Jared Dantis edited this page Sep 10, 2023 · 3 revisions

When you search for a song on a music service, you expect to see the song you're looking for as the first result. But what if you misspell the song title? Or what if there are many songs with the same title from different artists?

It's not realistic to expect a user to specify the exact song and artist every time they search, and music services understandably spend a lot of time and effort on making sure that users can find the song they're looking for. Blanco should be no different.

Old algorithm

Before Release 0.4.5, Blanco used the following logic to check whether a human search query (say, mona lisa) closely matched a song title and artist (say, Mona Lisa Dominic Fike):

from difflib import get_close_matches


def check_similarity(actual: str, candidate: str) -> float:
    """
    Checks the similarity between two strings. Meant for comparing
    song titles and artists with search results.

    :param actual: The actual string.
    :param candidate: The candidate string, i.e. from a search result.
    :return: A float between 0 and 1, where 1 is a perfect match.
    """
    actual_words = set(actual.lower().split(' '))
    candidate_words = set(candidate.lower().split(' '))
    intersection = actual_words.intersection(candidate_words)
    difference = actual_words.difference(candidate_words)

    # Include close matches
    for word in difference:
        close_matches = get_close_matches(word, candidate_words, cutoff=0.8)
        if len(close_matches) > 0:
            intersection.add(close_matches[0])

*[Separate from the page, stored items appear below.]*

(** The conjunction of the supplied filters of CalculateAveragePrice. *)
Definition matches (city state : option string) (beds : option Z) (r : listing) : bool :=
  text_constraint city (Sqlite.city r) && text_constraint state (Sqlite.state r)
  && int_constraint Z.eqb beds (Sqlite.beds r).

(** The value of a finite binary64 number, counted in units of [2^-1074]:
    every finite float is a whole number of them. *)
Definition units (f : spec_float) : option Z :=
  match f with
  | S754_zero _ => Some 0
  | S754_finite s m e => Some ((if s then Zneg m else Zpos m) * 2 ^ (e + 1074))
  | _ => None
  end.

(** Distance within maxDistanceMiles: a distance of [d] kilometres (the
    unit of the radius 6371) is at most [m] miles, a mile being 1.609344
    kilometres. The comparison is on the exact values of the two floats;
    NaN is within nothing and has nothing within it. *)
Definition within_miles (d m : float) : bool :=
  match Prim2SF d, Prim2SF m with
  | S754_nan, _ | _, S754_nan => false
  | _, S754_infinity false => true
  | S754_infinity true, _ => true
  | fd, fm =>
      match units fd, units fm with
      | Some a, Some b => 1000000 * a <=? 1609344 * b
      | _, _ => false
      end
  end.

End Spec.

(** ** Fixtures *)

Module Fixture.

Import Sqlite.

(** The 3-bed $480,000 and the 4-bed $520,000 Sacramento listings. *)
Definition three_bed : listing :=
  {| city := "Sacramento"; state := "CA"; price := 480000; beds := 3; baths := 2;
     latitude := 38.58%float; longitude := (-121.49)%float |}.

Definition four_bed : listing :=
  {| city := "Sacramento"; state := "CA"; price := 520000; beds := 4; baths := 3;
     latitude := 38.58%float; longitude := (-121.49)%float |}.

(** Two listings due north of the point (38.58, -121.49): one 2 miles
    away at $400,000, one 20 miles away at $300,000. *)
Definition reference_lat : float := 38.58%float.
Definition reference_lon : float := (-121.49)%float.

Definition near : listing :=
  {| city := "Sacramento"; state := "CA"; price := 400000; beds := 3; baths := 2;
     latitude := 38.608946%float; longitude := (-121.49)%float |}.

Definition far : listing :=
  {| city := "Woodland"; state := "CA"; price := 300000; beds := 3; baths := 2;
     latitude := 38.86946%float; longitude := (-121.49)%float |}.

(** A listing 4 miles due north of the same point. *)
Definition four_miles : listing :=
  {| city := "Sacramento"; state := "CA"; price := 350000; beds := 3; baths := 2;
     latitude := 38.637892%float; longitude := (-121.49)%float |}.

(** A table with a two-column primary key and no rows. *)
Definition order_lines : catalog_entry :=
  {| entry_type := "table"; entry_name := "order_lines";
     entry_columns :=
       [ {| cid := 0; name := "order_id"; type := "INTEGER"; notnull := 1;
            dflt_value := None; pk := 1 |};
         {| cid := 1; name := "line_no"; type := "INTEGER"; notnull := 1;
            dflt_value := None; pk := 2 |};
         {| cid := 2; name := "quantity"; type := "INTEGER"; notnull := 0;
            dflt_value := Some "1"; pk := 0 |} ];
     entry_rows := [] |}.

Definition database : catalog := [ order_lines ].

End Fixture.

(** ** The chat front end (app.py) *)

Module App.

(** The messages exchanged with the agent. *)
Inductive message : Type :=
  | SystemMessage (content : string)
  | HumanMessage (content : string)
  | AIMessage (content : string)
  | ToolMessage (content : string).

(** The values a [search_params] dictionary holds. *)
Inductive pyvalue : Type :=
  | PNone
  | PBool (b : bool)
  | PInt (n : Z)
  | PStr (s : string).

(** A dictionary with text keys, in insertion order. *)
Definition dict : Type := list (string * pyvalue).

(** [d.get(key, default)] *)
Fixpoint get (d : dict) (key : string) (default : pyvalue) : pyvalue :=
  match d with
  | [] => default
  | (k, v) :: d' => if (k =? key)%string then v else get d' key default
  end.

(** [if v:] *)
Definition truthy (v : pyvalue) : bool :=
  match v with
  | PNone => false
  | PBool b => b
  | PInt n => Py.truthy_int n
  | PStr s => Py.truthy_str s
  end.

(** [{v}] in an f-string. *)
Definition str (v : pyvalue) : string :=
  match v with
  | PNone => "None"
  | PBool true => "True"
  | PBool false => "False"
  | PInt n => NilZero.string_of_int (Z.to_int n)
  | PStr s => s
  end.

(** ['Required' if v else 'Optional'] *)
Definition required (v : pyvalue) : string :=
  if truthy v then "Required" else "Optional".

(** [if search_params and search_params.get('use_filters', False)] *)
Definition filters_on (search_params : option dict) : bool :=
  match search_params with
  | None => false
  | Some [] => false
  | Some d => truthy (get d "use_filters" (PBool false))
  end.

    return len(intersection) / len(actual_words)

The actual variable contains the raw search query from the user, and the candidate variable is expected to be a string of the format <song title> <artist>.

The gist of the algorithm is this:

  1. Turn the strings lowercase.
  2. Split the actual string (the search query from the user) and candidate string (a search result from Spotify) into sets of words.
  3. Find the intersection of the two sets, i.e., the words that are in both sets.
  4. Find the difference of the two sets, i.e., the words that are in the actual set but not the candidate set.
  5. If there are any words in the difference set that are close matches to words in the candidate set, add them to the intersection set.

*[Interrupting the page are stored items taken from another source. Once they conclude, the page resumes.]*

Lemma fold_count_entry_consistent items seen s :
  statistics_consistent seen s ->
  statistics_consistent (seen + length items) (fold_left count_entry items s)
  /\ st_total_symbols (fold_left count_entry items s) = st_total_symbols s.
Proof.
  revert seen s. induction items as [|item items IH]; intros seen s Hs;
    cbn [fold_left length].
  - rewrite Nat.add_0_r. auto.
  - destruct (count_entry_consistent seen s item Hs) as [H1 H2].
    destruct (IH (S seen) _ H1) as [H3 H4].
    replace (seen + S (length items))%nat with (S seen + length items)%nat
      by lia.
    split; [exact H3|congruence].
Qed.

(** X24.  The statistics of a set of results are consistent: the counts by
    type add up to the totals of breakouts and of divergences, and the
    symbols counted as having breakouts (or divergences) number at most the
    symbols and at most the breakouts (or divergences). *)
Theorem statistics_are_consistent analysis_results :
  statistics_consistent (length analysis_results)
    (_calculate_statistics analysis_results) /\
  st_total_symbols (_calculate_statistics analysis_results)
  = length analysis_results.
Proof.
  unfold _calculate_statistics.
  apply (fold_count_entry_consistent analysis_results 0).
  unfold statistics_consistent. cbn. repeat split; lia.
Qed.

(** ** The loop over the tickers *)

Lemma In_sdict_set {V} (d : sdict V) k v k' v' :
  In (k', v') (sdict_set d k v) -> (k' = k /\ v' = v) \/ In (k', v') d.
Proof.
  induction d as [|[k0 v0] d IH]; cbn [sdict_set].
  - intros [[= <- <-]|[]]. now left.
  - destruct (String.eqb k0 k) eqn:E.
    + apply String.eqb_eq in E. subst k0.
      intros [[= <- <-]|H]; [now left|right; now right].
    + intros [H|H]; [right; now left|].
      destruct (IH H) as [H'|H']; [now left|right; now right].
Qed.

Lemma sdict_get_set {V} (d : sdict V) k v :
  sdict_get (sdict_set d k v) k = Some v.
Proof.
  induction d as [|[k0 v0] d IH]; cbn [sdict_set sdict_get].
  - now rewrite String.eqb_refl.
  - destruct (String.eqb k0 k) eqn:E; cbn [sdict_get]; now rewrite E.
Qed.

Lemma sdict_get_set_other {V} (d : sdict V) k v k' :
  k' <> k -> sdict_get (sdict_set d k v) k' = sdict_get d k'.
Proof.
  intros Hne. induction d as [|[k0 v0] d IH]; cbn [sdict_set sdict_get].
  - destruct (String.eqb k k') eqn:E; [|reflexivity].
    apply String.eqb_eq in E. congruence.
  - destruct (String.eqb k0 k) eqn:E; cbn [sdict_get].
    + apply String.eqb_eq in E. subst k0.
      destruct (String.eqb k k') eqn:E'; [|reflexivity].
      apply String.eqb_eq in E'. congruence.
    + now rewrite IH.
Qed.

Lemma DataFrame_not_empty data :
  DataFrame_empty data = false -> rows data <> [] /\ columns data <> [].
Proof.
  unfold DataFrame_empty.
  destruct (rows data), (columns data); try discriminate.
  split; discriminate.
Qed.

This worked pretty well for the most part, but it had two glaring problems:

  1. It didn't take into account the words that were in the candidate set but not the actual set.
  2. It didn't take into account the ranking from Spotify, which more than likely accounts for popularity and trends.

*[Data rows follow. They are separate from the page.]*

(** * Stock-analysis worker (python-stock-agent/src/entry.py)

    A shallow embedding of the worker's request router, orchestrator, quote
    fetcher, news fetcher and report notifier, and the properties of the
    specification that are stated about them.

    Conventions of the embedding.
    - A Python [str] is a list of Unicode code points ([str]); [u "..."]
      embeds an ASCII literal of the source.
    - The values the worker handles are the values [json] decoding yields
      ([pyval]): None, bool, int, float, str, list, dict.  A dict is an
      association list in insertion order.
    - Exceptions are values ([exn]) carrying their class and their [str()];
      a computation returns [result A = exn + A].  The wording of the
      messages the interpreter itself produces (TypeError and the like)
      follows CPython; no statement below depends on it.
    - [await fetch(...)] is an effect: a computation of type [M A] reads the
      upstream behaviour ([world]) and appends every outbound request to a
      trace.  A request is its URL, its method and its body; headers are
      left out.  Log lines are not part of the model (they have no result).
    - Float arithmetic, [repr], [hash], the clock and the static dashboard
      page are the interpreter's and the deployment's: they are fields of
      the class [PyRuntime], and every general statement holds for all of
      its instances. *)

From Stdlib Require Import ZArith NArith List String Ascii Bool Lia DecimalString.
Import ListNotations.
Local Open Scope Z_scope.
Local Open Scope list_scope.
Set Warnings "-register-all".

(** ** Python strings *)

Definition codepoint := N.
Definition str := list codepoint.

Definition u (s : string) : str := map N_of_ascii (list_ascii_of_string s).
Arguments u s%_string.

Definition nl : codepoint := 10%N.
Definition dquote : codepoint := 34%N.
Definition backslash : codepoint := 92%N.

Fixpoint str_eqb (a b : str) : bool :=
  match a, b with
  | [], [] => true
  | x :: a', y :: b' => N.eqb x y && str_eqb a' b'
  | _, _ => false
  end.

(** [s.startswith(p)] *)
Fixpoint is_prefix (p s : str) : bool :=
  match p, s with
  | [], _ => true
  | x :: p', y :: s' => N.eqb x y && is_prefix p' s'
  | _ :: _, [] => false
  end.

(** [p in s] *)
Fixpoint is_substring (p s : str) : bool :=
  is_prefix p s ||
  match s with
  | [] => false
  | _ :: s' => is_substring p s'
  end.

(** [s.split(sep)] for a one-character separator. *)
Fixpoint split_on (sep : codepoint) (s : str) : list str :=
  match s with
  | [] => [[]]
  | c :: s' =>
      if N.eqb c sep then [] :: split_on sep s'
      else match split_on sep s' with
           | w :: ws => (c :: w) :: ws
           | [] => [[c]]
           end
  end.

(** [sep.join(parts)] *)
Fixpoint join (sep : str) (parts : list str) : str :=
  match parts with
  | [] => []
  | [p] => p
  | p :: rest => p ++ sep ++ join sep rest
  end.

(** [str(n)] for an int. *)
Definition dec (z : Z) : str := u (NilZero.string_of_int (Z.to_int z)).

Definition hex_digit (n : N) : codepoint :=
  if (n <? 10)%N then (48 + n)%N else (87 + n)%N.

(** Four lower-case hex digits, as in a [\uXXXX] escape. *)
Definition hex4 (n : N) : str :=
  [hex_digit ((n / 4096) mod 16); hex_digit ((n / 256) mod 16);
   hex_digit ((n / 16) mod 16); hex_digit (n mod 16)]%N.

(** ** Exceptions *)

Inductive exn_class :=
| ValueError | TypeError | KeyError | IndexError | AttributeError
| ZeroDivisionError | OverflowError | OtherError.

Record exn := Exn { exn_cls : exn_class; exn_str : str }.

Definition result (A : Type) : Type := (exn + A)%type.

Definition rret {A} (a : A) : result A := inr a.
Definition rraise {A} (c : exn_class) (msg : str) : result A := inl (Exn c msg).
Definition rbind {A B} (m : result A) (k : A -> result B) : result B :=
  match m with
  | inl e => inl e
  | inr a => k a
  end.

Notation "'let?' x ':=' m 'in' k" := (rbind m (fun x => k))
  (at level 10, x name, m at level 100, k at level 200).

(** ** Values, replies and the environment, over a type of floats *)

Section Values.
Context {F : Type}.

(** The values [json] decoding yields. *)
Inductive pyval_of :=
| PyNone
| PyBool (b : bool)
| PyInt (z : Z)
| PyFloat (f : F)
| PyStr (s : str)
| PyList (l : list pyval_of)
| PyDict (kv : list (str * pyval_of)).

For example, if the user searched for nightstand and the top search results were NIGHTSTAND by Kxllswxtch and Nightstand by Justus Bennetts, the algorithm would return a similarity score of 1.0 for both, even though the two songs are completely different. In fact, it will return a similarity score of 1.0 for any song with the word nightstand in the title, regardless of the artist.

New algorithm

Blanco releases 0.4.5 and newer build upon check_similarity() above, using smarter logic to match human queries against search results. The new algorithm is as follows:

from thefuzz import fuzz


def check_similarity_weighted(actual: str, candidate: str, candidate_rank: int) -> int:
    """
    Checks the similarity between two strings using a weighted average
    of a given similarity score and the results of multiple fuzzy string
    matching algorithms. Meant for refining search results that are
    already ranked.

    :param actual: The actual string.
    :param candidate: The candidate string, i.e. from a search result.
    :param candidate_rank: The rank of the candidate, from 0 to 100.
    :return: An integer from 0 to 100, where 100 is the closest match.
    """
    naive = check_similarity(actual, candidate) * 100
    tsr = fuzz.token_set_ratio(actual, candidate)
    tsor = fuzz.token_sort_ratio(actual, candidate)
    ptsr = fuzz.partial_token_sort_ratio(actual, candidate)

    return int(
        (naive * 0.7) +
        (tsr * 0.12) +
        (candidate_rank * 0.08) +
        (tsor * 0.06) +
        (ptsr * 0.04)
    )

Like the old algorithm, the actual variable contains the raw search query from the user, and the candidate variable is expected to be a string of the format <song title> <artist>.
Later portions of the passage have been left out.